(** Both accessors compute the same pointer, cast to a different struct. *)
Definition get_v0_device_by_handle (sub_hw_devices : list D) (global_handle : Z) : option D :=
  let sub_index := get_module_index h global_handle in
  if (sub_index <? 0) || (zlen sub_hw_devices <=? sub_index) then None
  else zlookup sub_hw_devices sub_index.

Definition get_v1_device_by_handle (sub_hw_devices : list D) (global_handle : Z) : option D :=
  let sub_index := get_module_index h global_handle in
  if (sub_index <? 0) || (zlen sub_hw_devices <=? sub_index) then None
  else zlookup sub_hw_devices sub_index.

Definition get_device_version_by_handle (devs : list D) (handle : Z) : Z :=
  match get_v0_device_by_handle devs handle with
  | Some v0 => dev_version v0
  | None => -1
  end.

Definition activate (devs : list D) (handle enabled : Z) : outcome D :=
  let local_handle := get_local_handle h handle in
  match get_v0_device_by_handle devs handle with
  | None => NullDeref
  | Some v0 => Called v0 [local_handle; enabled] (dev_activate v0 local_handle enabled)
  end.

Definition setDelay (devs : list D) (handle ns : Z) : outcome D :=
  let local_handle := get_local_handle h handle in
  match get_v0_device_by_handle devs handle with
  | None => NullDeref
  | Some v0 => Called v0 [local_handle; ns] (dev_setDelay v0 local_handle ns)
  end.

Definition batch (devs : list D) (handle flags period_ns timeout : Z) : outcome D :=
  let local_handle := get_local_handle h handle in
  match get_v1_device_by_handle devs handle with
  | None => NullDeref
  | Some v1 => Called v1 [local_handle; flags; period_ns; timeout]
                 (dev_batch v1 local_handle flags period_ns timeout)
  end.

········

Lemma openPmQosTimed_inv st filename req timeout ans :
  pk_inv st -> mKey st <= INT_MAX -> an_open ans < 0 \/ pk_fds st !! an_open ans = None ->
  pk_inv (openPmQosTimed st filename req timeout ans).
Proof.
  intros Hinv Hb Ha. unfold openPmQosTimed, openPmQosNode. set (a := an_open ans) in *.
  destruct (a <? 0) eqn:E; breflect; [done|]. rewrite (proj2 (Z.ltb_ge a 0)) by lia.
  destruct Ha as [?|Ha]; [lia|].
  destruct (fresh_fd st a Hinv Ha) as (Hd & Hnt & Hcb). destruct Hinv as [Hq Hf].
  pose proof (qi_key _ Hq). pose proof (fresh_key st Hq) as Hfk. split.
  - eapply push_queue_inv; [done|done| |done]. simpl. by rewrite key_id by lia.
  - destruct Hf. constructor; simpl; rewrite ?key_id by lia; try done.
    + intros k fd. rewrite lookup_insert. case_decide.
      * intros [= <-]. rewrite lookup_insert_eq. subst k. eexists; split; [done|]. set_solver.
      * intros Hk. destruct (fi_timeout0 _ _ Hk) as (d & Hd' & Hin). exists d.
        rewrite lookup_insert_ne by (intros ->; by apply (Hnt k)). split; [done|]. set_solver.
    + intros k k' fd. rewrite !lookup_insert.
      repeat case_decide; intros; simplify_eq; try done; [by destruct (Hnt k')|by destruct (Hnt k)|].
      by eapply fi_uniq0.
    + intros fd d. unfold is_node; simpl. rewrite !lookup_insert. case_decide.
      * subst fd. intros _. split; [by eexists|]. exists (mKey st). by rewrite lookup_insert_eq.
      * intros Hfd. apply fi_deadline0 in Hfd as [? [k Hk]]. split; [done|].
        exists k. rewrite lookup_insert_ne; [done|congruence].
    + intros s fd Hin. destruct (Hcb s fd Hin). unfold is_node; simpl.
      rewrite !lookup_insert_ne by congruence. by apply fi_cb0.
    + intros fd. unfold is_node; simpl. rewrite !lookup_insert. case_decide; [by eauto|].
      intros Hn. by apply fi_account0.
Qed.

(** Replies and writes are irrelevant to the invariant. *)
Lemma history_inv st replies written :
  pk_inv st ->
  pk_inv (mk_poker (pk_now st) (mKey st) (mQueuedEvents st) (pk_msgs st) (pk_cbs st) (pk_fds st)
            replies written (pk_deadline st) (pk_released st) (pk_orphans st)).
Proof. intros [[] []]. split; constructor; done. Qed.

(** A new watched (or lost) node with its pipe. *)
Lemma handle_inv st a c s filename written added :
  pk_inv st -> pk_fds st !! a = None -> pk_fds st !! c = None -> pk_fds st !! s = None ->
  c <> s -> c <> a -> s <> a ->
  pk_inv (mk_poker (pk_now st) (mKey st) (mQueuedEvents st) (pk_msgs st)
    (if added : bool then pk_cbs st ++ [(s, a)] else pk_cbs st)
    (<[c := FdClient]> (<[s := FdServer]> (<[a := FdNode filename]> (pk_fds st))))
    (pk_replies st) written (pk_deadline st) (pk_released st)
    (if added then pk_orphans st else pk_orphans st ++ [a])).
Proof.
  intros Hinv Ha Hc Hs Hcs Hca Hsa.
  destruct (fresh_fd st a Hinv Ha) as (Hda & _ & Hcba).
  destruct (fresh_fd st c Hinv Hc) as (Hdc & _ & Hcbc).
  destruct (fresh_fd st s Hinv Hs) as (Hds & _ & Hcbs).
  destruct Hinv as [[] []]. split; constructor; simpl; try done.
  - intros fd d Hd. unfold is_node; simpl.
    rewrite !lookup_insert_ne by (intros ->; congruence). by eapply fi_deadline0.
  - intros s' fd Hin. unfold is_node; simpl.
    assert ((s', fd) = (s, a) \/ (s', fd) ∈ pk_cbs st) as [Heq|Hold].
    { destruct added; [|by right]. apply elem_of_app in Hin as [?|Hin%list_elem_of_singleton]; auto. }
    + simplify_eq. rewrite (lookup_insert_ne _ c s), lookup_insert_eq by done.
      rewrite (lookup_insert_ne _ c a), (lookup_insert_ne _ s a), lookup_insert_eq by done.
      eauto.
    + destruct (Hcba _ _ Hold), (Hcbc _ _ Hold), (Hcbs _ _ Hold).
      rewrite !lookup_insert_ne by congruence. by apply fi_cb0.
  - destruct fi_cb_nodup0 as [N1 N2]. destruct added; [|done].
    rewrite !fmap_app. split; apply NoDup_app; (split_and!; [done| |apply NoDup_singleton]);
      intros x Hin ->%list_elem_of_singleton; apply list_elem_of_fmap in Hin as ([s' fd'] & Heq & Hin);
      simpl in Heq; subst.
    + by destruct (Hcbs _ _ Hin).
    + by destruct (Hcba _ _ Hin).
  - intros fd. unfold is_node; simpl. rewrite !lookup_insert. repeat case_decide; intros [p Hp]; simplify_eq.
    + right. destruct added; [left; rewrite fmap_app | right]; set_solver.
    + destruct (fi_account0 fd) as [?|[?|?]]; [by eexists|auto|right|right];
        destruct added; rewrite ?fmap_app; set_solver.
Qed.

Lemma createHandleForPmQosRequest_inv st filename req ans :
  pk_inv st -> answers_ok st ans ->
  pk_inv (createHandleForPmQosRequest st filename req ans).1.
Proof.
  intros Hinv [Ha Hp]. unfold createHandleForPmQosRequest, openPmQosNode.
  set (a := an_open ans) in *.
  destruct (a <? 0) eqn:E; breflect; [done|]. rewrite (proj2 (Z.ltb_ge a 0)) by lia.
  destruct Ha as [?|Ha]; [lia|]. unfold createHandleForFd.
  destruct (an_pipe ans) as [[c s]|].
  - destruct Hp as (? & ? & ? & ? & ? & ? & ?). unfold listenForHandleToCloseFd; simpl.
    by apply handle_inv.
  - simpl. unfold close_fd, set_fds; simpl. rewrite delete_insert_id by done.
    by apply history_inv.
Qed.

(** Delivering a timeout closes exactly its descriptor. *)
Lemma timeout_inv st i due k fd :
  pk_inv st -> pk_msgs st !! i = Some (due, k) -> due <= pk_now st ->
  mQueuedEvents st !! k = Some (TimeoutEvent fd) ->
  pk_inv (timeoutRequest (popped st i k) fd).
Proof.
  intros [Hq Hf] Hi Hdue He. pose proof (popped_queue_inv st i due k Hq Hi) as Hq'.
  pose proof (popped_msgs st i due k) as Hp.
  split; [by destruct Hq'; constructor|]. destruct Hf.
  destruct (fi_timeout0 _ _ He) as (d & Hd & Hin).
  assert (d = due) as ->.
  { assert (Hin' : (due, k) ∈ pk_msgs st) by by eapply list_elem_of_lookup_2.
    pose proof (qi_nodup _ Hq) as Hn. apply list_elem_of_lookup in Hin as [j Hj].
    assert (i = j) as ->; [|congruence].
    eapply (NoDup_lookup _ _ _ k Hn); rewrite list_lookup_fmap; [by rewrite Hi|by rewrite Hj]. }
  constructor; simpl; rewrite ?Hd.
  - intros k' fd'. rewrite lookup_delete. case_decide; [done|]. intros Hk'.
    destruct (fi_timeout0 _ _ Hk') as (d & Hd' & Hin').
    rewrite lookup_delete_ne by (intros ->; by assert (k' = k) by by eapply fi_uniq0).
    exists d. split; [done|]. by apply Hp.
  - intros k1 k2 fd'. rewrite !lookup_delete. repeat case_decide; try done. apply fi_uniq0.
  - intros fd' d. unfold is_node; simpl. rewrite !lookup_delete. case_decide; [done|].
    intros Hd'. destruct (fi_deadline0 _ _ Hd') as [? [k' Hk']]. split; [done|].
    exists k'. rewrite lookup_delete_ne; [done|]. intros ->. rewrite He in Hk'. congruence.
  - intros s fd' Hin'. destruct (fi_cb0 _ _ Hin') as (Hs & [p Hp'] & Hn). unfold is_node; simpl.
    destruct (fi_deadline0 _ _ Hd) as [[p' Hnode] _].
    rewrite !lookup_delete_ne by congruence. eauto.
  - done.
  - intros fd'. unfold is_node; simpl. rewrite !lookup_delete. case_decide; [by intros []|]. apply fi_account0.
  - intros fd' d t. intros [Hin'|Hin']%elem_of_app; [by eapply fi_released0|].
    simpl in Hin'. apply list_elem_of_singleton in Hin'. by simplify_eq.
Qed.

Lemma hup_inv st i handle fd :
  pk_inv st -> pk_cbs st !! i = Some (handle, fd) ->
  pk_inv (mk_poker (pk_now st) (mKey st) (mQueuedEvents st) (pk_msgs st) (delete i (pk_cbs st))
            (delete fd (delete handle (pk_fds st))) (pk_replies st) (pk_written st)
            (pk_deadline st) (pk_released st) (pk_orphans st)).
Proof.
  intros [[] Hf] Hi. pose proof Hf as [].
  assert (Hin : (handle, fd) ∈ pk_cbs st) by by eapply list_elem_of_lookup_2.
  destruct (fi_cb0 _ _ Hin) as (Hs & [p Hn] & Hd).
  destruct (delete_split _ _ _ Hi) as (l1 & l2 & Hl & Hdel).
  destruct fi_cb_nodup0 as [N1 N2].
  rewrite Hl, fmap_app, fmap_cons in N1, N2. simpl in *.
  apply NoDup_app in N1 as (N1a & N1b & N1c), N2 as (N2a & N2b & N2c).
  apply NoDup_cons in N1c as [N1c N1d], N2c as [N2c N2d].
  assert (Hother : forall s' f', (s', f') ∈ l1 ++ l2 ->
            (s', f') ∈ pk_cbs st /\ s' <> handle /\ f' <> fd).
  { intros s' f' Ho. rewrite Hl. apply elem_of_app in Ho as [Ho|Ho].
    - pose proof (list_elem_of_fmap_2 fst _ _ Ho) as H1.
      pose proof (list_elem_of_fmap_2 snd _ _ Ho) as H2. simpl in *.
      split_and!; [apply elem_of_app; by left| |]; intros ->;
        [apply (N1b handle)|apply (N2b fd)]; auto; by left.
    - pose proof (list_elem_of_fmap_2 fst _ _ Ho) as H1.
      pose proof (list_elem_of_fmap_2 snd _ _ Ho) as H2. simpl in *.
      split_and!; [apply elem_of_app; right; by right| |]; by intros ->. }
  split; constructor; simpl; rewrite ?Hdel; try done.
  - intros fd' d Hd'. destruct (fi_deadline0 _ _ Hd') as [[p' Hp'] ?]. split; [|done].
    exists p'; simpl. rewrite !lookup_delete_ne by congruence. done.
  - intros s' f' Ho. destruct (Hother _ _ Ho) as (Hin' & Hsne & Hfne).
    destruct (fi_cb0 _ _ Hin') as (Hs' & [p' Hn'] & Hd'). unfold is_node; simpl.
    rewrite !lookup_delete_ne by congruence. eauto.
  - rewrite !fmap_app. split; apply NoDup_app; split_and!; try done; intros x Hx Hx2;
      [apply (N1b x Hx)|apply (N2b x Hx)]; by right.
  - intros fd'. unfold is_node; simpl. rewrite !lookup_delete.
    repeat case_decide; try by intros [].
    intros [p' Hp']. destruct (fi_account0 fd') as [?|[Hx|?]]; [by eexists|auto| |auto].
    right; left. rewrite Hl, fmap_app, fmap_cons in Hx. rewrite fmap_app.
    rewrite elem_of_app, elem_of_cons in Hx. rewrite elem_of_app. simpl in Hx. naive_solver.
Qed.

········

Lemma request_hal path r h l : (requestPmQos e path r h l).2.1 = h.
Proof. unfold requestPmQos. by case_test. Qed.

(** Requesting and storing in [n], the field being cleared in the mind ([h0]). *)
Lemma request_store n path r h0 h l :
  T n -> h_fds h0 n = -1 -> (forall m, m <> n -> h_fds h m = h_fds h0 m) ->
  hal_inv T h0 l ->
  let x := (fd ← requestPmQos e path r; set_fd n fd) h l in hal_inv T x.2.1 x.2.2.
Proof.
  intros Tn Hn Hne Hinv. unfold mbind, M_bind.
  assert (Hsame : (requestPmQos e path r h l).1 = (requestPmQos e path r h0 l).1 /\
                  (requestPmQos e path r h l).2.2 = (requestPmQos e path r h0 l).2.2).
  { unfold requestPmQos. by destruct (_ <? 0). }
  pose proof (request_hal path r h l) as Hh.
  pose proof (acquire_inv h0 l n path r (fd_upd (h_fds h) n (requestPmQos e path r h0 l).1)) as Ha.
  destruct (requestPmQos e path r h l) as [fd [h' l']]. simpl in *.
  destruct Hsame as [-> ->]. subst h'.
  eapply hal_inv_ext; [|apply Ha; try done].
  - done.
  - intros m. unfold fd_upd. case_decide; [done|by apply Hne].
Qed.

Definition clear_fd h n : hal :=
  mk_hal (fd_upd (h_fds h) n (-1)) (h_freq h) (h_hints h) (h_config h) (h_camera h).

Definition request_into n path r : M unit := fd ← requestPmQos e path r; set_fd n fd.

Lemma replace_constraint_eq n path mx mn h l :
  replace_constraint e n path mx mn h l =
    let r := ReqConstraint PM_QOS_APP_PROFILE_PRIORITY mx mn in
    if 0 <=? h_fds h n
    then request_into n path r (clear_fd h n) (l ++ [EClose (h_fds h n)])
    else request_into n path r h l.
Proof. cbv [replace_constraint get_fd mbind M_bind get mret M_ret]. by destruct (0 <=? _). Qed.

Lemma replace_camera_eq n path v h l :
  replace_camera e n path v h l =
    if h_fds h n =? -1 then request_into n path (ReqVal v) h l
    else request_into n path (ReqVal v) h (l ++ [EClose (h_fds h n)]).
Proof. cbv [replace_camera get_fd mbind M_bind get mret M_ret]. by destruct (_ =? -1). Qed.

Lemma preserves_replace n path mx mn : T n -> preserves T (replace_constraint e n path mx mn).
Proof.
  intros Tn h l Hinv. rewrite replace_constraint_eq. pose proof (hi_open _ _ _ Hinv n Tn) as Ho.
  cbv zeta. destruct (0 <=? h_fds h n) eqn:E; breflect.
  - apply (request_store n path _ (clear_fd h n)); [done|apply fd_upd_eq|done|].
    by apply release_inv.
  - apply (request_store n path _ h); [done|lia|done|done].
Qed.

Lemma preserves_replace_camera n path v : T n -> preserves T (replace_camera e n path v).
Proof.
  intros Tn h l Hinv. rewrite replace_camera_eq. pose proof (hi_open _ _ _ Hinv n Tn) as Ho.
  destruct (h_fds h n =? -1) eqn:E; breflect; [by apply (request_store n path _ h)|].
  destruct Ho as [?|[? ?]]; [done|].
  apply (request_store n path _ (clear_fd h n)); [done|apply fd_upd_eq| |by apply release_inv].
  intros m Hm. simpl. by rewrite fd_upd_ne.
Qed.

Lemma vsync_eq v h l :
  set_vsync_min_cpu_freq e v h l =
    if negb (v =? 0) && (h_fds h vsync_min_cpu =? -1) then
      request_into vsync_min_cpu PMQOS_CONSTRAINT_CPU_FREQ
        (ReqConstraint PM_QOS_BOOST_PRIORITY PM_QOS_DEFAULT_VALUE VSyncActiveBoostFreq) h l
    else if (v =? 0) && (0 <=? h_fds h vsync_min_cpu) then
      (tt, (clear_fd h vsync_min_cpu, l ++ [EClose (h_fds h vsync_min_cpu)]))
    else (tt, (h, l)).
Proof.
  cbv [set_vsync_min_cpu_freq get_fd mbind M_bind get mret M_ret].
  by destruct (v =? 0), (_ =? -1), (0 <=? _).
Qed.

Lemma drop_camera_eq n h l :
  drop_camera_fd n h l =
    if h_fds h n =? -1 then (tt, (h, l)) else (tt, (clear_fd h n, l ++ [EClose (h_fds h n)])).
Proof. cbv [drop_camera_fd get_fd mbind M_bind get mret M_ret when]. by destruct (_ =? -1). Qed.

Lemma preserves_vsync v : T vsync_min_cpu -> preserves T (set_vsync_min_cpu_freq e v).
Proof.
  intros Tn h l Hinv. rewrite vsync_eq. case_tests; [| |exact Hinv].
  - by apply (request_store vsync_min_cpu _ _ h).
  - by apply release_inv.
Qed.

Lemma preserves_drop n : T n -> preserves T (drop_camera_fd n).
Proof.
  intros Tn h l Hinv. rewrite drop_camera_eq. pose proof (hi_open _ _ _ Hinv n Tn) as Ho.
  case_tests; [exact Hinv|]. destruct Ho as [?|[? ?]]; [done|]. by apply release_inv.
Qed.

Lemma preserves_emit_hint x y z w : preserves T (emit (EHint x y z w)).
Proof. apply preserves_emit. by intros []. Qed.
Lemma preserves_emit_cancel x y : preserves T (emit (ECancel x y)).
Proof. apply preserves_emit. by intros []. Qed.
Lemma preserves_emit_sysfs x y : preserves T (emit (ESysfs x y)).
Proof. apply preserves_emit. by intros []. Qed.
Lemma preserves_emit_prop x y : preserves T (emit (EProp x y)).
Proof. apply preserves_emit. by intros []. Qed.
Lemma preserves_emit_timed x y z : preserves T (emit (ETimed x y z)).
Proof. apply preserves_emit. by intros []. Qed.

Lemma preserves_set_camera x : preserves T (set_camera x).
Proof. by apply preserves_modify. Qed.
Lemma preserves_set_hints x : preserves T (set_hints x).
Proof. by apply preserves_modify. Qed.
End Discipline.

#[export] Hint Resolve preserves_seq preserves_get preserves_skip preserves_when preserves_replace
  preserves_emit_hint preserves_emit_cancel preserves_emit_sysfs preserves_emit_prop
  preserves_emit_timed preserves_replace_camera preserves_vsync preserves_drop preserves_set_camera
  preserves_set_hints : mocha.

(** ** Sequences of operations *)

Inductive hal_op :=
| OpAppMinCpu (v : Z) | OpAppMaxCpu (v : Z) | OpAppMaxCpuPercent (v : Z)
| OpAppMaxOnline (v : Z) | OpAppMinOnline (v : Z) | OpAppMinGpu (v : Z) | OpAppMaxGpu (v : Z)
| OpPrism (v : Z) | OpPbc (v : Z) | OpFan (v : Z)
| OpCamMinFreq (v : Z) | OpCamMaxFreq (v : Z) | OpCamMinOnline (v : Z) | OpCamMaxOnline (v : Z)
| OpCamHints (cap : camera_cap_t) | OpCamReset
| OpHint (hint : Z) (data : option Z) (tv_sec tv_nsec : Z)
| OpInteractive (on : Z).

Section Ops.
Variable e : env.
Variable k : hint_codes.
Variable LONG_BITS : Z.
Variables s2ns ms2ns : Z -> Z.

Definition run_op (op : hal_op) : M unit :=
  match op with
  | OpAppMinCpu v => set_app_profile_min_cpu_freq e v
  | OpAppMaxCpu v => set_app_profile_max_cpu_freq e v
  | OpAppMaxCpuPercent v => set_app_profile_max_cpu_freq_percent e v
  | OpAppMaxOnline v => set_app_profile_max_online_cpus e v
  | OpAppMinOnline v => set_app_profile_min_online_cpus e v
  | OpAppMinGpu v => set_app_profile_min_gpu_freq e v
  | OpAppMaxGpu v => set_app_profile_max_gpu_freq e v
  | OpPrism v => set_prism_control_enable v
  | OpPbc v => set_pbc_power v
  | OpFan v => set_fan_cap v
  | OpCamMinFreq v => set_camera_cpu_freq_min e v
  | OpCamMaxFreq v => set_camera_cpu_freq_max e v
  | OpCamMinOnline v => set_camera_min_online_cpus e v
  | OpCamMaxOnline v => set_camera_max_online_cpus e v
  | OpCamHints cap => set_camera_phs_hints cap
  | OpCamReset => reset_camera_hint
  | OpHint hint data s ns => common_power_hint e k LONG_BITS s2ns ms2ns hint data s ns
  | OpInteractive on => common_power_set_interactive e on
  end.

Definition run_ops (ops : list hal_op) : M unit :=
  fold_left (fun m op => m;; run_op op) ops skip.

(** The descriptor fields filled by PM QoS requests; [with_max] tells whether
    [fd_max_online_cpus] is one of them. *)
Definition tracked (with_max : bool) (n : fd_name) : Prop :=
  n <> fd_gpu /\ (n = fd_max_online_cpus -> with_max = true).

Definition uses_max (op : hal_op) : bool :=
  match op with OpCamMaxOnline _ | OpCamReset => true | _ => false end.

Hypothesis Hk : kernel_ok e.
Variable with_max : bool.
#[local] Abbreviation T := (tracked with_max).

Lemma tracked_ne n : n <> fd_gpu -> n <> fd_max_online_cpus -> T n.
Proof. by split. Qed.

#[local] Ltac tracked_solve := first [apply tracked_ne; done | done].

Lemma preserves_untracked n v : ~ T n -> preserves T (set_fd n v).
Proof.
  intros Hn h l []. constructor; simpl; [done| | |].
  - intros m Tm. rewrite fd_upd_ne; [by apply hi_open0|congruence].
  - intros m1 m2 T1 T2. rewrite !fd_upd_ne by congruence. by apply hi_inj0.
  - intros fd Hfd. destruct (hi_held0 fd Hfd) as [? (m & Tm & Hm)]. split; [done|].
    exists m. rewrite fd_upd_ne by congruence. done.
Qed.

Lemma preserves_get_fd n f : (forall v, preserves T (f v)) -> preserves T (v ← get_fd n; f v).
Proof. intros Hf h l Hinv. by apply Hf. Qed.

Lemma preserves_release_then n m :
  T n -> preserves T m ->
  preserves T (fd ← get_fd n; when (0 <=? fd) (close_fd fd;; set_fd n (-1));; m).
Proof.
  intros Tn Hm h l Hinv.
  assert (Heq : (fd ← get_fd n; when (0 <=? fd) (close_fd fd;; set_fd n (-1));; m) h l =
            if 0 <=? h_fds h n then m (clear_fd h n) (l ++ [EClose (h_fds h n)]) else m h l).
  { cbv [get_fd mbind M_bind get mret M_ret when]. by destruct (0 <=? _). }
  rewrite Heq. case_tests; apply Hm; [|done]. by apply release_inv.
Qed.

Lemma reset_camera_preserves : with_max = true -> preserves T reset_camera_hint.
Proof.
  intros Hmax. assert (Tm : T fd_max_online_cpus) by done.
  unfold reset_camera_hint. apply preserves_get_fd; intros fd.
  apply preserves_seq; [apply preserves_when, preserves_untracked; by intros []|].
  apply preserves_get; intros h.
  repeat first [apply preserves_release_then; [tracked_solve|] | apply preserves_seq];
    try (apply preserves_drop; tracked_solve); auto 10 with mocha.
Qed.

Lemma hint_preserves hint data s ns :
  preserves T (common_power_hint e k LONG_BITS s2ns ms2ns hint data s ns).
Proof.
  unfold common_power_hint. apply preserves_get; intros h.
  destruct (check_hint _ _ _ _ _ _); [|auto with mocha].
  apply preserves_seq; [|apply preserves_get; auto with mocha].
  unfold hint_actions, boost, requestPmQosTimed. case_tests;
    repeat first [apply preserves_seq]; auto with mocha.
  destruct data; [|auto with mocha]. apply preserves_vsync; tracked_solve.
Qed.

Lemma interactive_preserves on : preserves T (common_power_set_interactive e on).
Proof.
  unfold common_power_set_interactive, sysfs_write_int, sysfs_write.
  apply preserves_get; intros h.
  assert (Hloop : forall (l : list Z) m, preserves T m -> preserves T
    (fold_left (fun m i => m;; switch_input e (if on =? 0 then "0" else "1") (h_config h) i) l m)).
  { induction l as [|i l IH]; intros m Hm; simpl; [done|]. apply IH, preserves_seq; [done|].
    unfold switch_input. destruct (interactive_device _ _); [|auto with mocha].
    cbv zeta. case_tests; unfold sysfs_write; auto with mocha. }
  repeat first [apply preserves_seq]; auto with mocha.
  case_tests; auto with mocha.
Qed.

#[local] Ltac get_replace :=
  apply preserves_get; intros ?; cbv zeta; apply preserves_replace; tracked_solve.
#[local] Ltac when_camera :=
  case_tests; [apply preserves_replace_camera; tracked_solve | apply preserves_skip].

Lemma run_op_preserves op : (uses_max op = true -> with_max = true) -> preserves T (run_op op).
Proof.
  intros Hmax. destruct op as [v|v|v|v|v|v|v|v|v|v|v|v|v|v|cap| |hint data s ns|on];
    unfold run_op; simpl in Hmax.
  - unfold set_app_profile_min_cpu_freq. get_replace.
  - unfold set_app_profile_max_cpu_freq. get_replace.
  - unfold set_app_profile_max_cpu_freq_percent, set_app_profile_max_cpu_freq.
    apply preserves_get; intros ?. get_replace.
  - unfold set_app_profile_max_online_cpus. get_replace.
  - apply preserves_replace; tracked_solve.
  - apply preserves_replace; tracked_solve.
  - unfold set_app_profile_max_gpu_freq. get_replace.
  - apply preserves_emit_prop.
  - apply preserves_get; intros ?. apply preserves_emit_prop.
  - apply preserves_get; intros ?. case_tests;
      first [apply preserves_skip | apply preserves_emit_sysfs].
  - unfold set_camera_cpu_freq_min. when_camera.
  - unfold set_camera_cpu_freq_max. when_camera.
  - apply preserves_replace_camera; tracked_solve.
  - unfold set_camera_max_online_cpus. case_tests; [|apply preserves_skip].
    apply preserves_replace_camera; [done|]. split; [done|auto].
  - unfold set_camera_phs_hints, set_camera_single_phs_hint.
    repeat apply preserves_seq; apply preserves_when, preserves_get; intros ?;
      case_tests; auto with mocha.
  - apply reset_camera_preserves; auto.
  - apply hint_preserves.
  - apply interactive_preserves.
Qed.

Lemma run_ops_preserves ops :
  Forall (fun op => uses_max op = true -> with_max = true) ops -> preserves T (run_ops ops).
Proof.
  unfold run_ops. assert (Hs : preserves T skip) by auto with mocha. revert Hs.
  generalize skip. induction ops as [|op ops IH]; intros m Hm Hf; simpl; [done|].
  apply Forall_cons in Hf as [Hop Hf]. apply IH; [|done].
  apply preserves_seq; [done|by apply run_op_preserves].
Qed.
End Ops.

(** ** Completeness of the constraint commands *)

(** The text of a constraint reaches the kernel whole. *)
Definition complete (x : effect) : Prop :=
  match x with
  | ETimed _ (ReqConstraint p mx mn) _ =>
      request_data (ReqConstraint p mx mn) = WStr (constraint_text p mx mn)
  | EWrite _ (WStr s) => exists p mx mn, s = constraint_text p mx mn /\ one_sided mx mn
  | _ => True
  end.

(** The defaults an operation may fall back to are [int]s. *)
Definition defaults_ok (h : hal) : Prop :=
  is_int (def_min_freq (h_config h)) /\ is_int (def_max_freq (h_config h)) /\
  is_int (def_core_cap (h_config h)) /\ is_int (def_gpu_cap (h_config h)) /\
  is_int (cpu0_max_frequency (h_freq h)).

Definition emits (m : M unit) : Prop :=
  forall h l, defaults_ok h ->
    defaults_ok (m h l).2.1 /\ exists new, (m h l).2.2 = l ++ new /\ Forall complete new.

········

● Problem statement
Where the word "OpCamMaxFreq" is present in a line of the listing, copy that line.

● Result of the task
| OpCamMinFreq (v : Z) | OpCamMaxFreq (v : Z) | OpCamMinOnline (v : Z) | OpCamMaxOnline (v : Z)
  | OpCamMaxFreq v => set_camera_cpu_freq_max e v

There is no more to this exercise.